Range to reproduce from the entries below: the line with "intros H. unfold strip. apply", the line with "unfold solo_events. rewrite !Forall_app.", and every line in between. Give them exactly and give nothing else.

Top of Material for this exercise

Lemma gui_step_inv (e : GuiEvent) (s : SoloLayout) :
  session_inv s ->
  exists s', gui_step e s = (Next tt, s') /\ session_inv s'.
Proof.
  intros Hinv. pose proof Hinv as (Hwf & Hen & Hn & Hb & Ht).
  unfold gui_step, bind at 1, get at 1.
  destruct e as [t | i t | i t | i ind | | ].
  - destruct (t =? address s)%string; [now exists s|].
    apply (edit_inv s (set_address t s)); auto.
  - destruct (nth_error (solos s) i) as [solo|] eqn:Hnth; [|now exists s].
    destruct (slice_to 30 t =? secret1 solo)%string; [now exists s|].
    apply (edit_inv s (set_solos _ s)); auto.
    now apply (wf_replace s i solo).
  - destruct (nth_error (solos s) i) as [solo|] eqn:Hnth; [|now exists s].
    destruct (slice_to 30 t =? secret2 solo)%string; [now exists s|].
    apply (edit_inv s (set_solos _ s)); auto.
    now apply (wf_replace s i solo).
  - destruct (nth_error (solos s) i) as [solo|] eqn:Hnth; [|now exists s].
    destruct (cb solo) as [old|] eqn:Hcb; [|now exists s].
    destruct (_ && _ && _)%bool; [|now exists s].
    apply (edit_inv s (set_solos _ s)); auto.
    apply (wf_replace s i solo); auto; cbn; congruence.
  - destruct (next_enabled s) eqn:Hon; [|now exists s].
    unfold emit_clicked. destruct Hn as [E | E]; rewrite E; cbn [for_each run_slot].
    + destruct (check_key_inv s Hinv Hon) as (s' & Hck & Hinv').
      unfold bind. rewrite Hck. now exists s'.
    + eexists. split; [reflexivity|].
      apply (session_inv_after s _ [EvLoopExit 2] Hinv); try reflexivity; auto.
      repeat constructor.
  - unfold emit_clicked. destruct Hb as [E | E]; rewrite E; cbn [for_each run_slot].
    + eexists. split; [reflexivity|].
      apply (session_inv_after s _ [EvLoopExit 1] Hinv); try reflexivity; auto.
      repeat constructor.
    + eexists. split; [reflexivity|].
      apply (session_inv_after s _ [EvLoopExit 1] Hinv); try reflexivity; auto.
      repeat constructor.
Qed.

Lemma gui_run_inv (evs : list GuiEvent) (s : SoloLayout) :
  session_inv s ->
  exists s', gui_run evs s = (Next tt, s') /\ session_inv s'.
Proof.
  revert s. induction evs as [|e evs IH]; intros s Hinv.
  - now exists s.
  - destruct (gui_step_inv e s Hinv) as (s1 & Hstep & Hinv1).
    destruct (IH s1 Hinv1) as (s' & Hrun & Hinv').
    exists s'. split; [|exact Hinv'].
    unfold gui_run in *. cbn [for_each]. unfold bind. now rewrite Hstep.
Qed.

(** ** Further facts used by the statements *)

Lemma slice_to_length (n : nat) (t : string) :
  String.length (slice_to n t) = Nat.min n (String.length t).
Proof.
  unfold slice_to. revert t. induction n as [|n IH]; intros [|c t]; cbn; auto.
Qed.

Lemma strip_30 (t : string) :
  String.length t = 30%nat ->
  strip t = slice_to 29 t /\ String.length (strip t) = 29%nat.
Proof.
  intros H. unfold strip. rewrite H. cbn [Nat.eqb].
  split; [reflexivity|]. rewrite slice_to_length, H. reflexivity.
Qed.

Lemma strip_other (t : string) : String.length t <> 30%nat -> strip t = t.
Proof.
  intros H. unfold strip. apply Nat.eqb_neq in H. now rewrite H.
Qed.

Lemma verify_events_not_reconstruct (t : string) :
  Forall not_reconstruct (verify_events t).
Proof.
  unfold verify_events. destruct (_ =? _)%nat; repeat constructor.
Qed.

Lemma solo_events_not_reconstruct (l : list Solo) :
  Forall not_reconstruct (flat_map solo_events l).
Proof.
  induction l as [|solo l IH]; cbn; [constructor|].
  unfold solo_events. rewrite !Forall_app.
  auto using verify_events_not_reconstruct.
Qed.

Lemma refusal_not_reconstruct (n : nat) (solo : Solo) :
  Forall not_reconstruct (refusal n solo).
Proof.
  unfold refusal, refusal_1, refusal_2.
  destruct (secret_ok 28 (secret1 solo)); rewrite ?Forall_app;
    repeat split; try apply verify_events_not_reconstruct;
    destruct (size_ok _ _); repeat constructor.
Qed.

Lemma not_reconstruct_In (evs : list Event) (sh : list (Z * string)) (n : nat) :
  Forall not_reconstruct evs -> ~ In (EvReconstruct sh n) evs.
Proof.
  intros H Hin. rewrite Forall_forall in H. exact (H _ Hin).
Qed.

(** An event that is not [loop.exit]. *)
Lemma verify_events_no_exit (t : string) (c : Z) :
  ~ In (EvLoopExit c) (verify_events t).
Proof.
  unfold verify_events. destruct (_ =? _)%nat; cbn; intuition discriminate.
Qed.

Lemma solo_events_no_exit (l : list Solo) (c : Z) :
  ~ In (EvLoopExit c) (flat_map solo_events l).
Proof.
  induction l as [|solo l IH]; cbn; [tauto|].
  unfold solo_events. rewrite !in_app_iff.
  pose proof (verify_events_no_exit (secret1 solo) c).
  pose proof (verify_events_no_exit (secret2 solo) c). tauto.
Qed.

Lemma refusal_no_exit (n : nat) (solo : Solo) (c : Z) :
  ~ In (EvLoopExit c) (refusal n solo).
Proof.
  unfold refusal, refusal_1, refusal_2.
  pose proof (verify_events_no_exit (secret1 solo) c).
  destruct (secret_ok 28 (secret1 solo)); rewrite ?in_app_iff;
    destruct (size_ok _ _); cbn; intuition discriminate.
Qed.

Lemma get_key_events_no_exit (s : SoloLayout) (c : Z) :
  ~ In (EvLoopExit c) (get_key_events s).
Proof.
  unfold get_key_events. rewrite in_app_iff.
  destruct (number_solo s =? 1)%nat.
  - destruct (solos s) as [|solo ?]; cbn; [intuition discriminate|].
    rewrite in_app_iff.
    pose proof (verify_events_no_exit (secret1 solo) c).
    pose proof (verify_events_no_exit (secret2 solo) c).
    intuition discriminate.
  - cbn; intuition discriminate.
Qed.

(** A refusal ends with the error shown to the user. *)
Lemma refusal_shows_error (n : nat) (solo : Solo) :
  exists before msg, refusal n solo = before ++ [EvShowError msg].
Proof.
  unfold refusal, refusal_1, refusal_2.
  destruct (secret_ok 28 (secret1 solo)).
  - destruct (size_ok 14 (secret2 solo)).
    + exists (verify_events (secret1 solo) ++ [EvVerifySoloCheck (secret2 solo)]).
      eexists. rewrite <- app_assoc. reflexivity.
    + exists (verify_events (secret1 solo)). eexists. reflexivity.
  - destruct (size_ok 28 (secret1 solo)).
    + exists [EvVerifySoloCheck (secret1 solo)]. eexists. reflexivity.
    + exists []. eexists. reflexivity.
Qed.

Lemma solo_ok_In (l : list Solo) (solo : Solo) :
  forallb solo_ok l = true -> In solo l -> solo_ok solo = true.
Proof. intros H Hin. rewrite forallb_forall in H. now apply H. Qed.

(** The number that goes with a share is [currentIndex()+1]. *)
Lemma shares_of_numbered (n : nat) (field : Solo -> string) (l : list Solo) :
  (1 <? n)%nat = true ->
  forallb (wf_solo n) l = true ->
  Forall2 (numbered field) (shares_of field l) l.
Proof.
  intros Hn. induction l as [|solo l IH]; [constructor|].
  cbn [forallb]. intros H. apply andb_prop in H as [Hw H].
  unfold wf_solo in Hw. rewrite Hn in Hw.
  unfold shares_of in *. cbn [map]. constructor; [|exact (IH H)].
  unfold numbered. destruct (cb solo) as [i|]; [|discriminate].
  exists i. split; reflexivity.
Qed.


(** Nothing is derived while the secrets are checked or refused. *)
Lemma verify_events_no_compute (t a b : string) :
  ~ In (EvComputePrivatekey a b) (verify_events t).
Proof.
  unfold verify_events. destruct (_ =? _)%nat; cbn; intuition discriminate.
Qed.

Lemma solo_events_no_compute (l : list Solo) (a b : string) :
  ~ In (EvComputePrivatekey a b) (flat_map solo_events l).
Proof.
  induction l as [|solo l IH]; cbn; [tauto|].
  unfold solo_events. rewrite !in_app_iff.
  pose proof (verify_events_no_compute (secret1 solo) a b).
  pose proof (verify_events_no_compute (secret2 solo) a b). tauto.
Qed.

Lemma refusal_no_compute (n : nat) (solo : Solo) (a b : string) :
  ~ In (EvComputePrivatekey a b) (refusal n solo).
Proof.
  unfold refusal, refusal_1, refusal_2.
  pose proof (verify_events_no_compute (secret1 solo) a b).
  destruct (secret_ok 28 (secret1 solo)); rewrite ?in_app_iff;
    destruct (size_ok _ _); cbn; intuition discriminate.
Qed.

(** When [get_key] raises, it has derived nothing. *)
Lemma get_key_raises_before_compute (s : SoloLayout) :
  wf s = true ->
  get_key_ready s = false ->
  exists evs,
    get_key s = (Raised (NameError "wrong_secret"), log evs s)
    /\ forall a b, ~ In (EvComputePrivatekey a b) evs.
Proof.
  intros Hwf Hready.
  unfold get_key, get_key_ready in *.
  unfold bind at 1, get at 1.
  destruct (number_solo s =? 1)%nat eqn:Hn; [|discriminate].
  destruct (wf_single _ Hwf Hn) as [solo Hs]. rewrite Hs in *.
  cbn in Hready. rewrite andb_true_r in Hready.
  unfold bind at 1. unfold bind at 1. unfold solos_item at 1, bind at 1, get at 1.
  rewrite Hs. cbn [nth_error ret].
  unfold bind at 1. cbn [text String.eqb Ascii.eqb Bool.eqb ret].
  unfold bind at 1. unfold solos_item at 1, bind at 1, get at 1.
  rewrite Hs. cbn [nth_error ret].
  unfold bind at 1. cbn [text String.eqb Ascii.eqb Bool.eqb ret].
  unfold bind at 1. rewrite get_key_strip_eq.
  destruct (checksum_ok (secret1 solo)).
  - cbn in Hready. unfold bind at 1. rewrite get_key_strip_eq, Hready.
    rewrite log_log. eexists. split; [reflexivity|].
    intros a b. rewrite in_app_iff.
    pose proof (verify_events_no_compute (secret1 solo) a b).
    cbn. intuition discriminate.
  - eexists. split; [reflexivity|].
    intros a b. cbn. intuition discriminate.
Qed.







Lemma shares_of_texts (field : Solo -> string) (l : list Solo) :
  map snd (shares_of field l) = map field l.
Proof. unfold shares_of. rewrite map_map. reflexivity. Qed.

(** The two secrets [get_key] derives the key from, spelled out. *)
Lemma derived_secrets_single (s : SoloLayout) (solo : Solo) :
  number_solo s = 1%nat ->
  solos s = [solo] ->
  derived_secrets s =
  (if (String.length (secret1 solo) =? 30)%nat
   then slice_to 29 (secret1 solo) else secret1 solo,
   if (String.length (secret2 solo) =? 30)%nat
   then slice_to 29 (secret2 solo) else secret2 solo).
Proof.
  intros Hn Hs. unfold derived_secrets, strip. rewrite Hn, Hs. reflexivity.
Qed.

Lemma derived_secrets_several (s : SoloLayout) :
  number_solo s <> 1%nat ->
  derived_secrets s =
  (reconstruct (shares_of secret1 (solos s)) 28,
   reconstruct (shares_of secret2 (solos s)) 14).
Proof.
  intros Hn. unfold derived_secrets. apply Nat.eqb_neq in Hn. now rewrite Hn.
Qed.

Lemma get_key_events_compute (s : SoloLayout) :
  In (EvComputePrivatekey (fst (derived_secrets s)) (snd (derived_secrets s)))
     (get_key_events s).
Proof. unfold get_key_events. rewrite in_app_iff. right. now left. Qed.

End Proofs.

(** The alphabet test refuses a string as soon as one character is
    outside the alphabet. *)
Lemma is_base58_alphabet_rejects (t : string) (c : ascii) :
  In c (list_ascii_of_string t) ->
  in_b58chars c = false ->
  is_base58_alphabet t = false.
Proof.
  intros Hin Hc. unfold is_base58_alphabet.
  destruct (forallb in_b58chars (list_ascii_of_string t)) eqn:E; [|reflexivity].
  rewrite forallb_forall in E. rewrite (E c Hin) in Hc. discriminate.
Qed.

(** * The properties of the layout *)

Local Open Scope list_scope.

Bottom of Material for this exercise

» Task result:
  intros H. unfold strip. apply Nat.eqb_neq in H. now rewrite H.
Qed.

Lemma verify_events_not_reconstruct (t : string) :
  Forall not_reconstruct (verify_events t).
Proof.
  unfold verify_events. destruct (_ =? _)%nat; repeat constructor.
Qed.

Lemma solo_events_not_reconstruct (l : list Solo) :
  Forall not_reconstruct (flat_map solo_events l).
Proof.
  induction l as [|solo l IH]; cbn; [constructor|].
  unfold solo_events. rewrite !Forall_app.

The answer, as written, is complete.